Methodology
This study measures the effect of peer assessment on students’ academic performance. The study is based on the premise that engagement in peer assessment for formative tasks and coursework assignments help teachers in training develop critical thinking skills and content knowledge which will be reflected by their academic achievements. A quasi experimental design was selected because the research occurred in the natural context and variables were controlled and manipulated (Cohen et al, 2011). True experiments seek to prevent any cross contamination between control and experimental group (Cohen et al, 2011) but the researcher had no control over any sharing that occurred before or after classes as this is a residential programme. The post-test-only, nonequivalent control group design was specifically selected for this study. Here one group received the treatment and the other group did not. Both groups sat the examination which is the post test at the same time. This is consistent with the post-test-only, nonequivalent control group design as outlined in Wiersma and Jurs (2005). Using a quasi-experimental design, the researcher found that peer assessment improves students’ academic performance. The main research question is ‘To what extent does student engagement in peer-assessment improve their academic performance?’
To guide the investigation, the following null and alternative hypotheses were used:
H0: There is no significant difference in the performance of students who were engaged in peer-assessment and those who were not.

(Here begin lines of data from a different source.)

Lemma stop_then_start_restarts_at_once_witness :
  scheduledHeartBeatRunning (svc world_running) = Some 1%positive /\
  lastIFrameRefresh (svc world_running) + iframeRefreshInterval > 1000200 /\
  iframe (host world_running) = Some frame_loaded /\
  sendsProbe scenarioClosure world_running = true /\
  URL_origin (default EmptyString (tick_checkSessionIframe scenarioClosure world_running))
  = Some "https://idp.example" /\
  outstandingMessages (svc (exec (start "t1" 1000200) (exec stop world_running))) = 1.
Proof.
  assert (Hh : scheduledHeartBeatRunning (svc world_running) = Some 1%positive)
    by (vm_compute; reflexivity).
  assert (Hwindow : lastIFrameRefresh (svc world_running) + iframeRefreshInterval > 1000200)
    by (vm_compute; reflexivity).
  assert (Hframe : iframe (host world_running) = Some frame_loaded)
    by (vm_compute; reflexivity).
  assert (Hsends : sendsProbe scenarioClosure world_running = true)
    by (vm_compute; reflexivity).
  assert (Horigin :
            URL_origin (default EmptyString
                          (tick_checkSessionIframe scenarioClosure world_running))
            = Some "https://idp.example")
    by (vm_compute; reflexivity).
  refine (conj Hh (conj Hwindow (conj Hframe (conj Hsends (conj Horigin _))))).
  exact (proj1 (stop_then_start_restarts_at_once
                  "t1" 1000200 world_running 1%positive frame_loaded "https://idp.example"
                  Hh Hwindow Hframe Hsends Horigin)).
Defined.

H1: Students, who are engaged in peer-assessment, perform significantly better than those who are not.
Procedure. The quasi-experimental design was used therefore there was no need for randomization of groups (Creswell, 2005; Wiersma & Jurs, 2005) however the researcher sought to ensure that both groups were similar. This was achieved by removing students who had previous experience in the course or special knowledge about the course material as well as those who failed the prerequisite course. After this was done students were alternatively placed in the control and experimental groups. The independent samples t-test also determined that the variance of the groups were homogeneous as indicated by p-values greater than 0.05.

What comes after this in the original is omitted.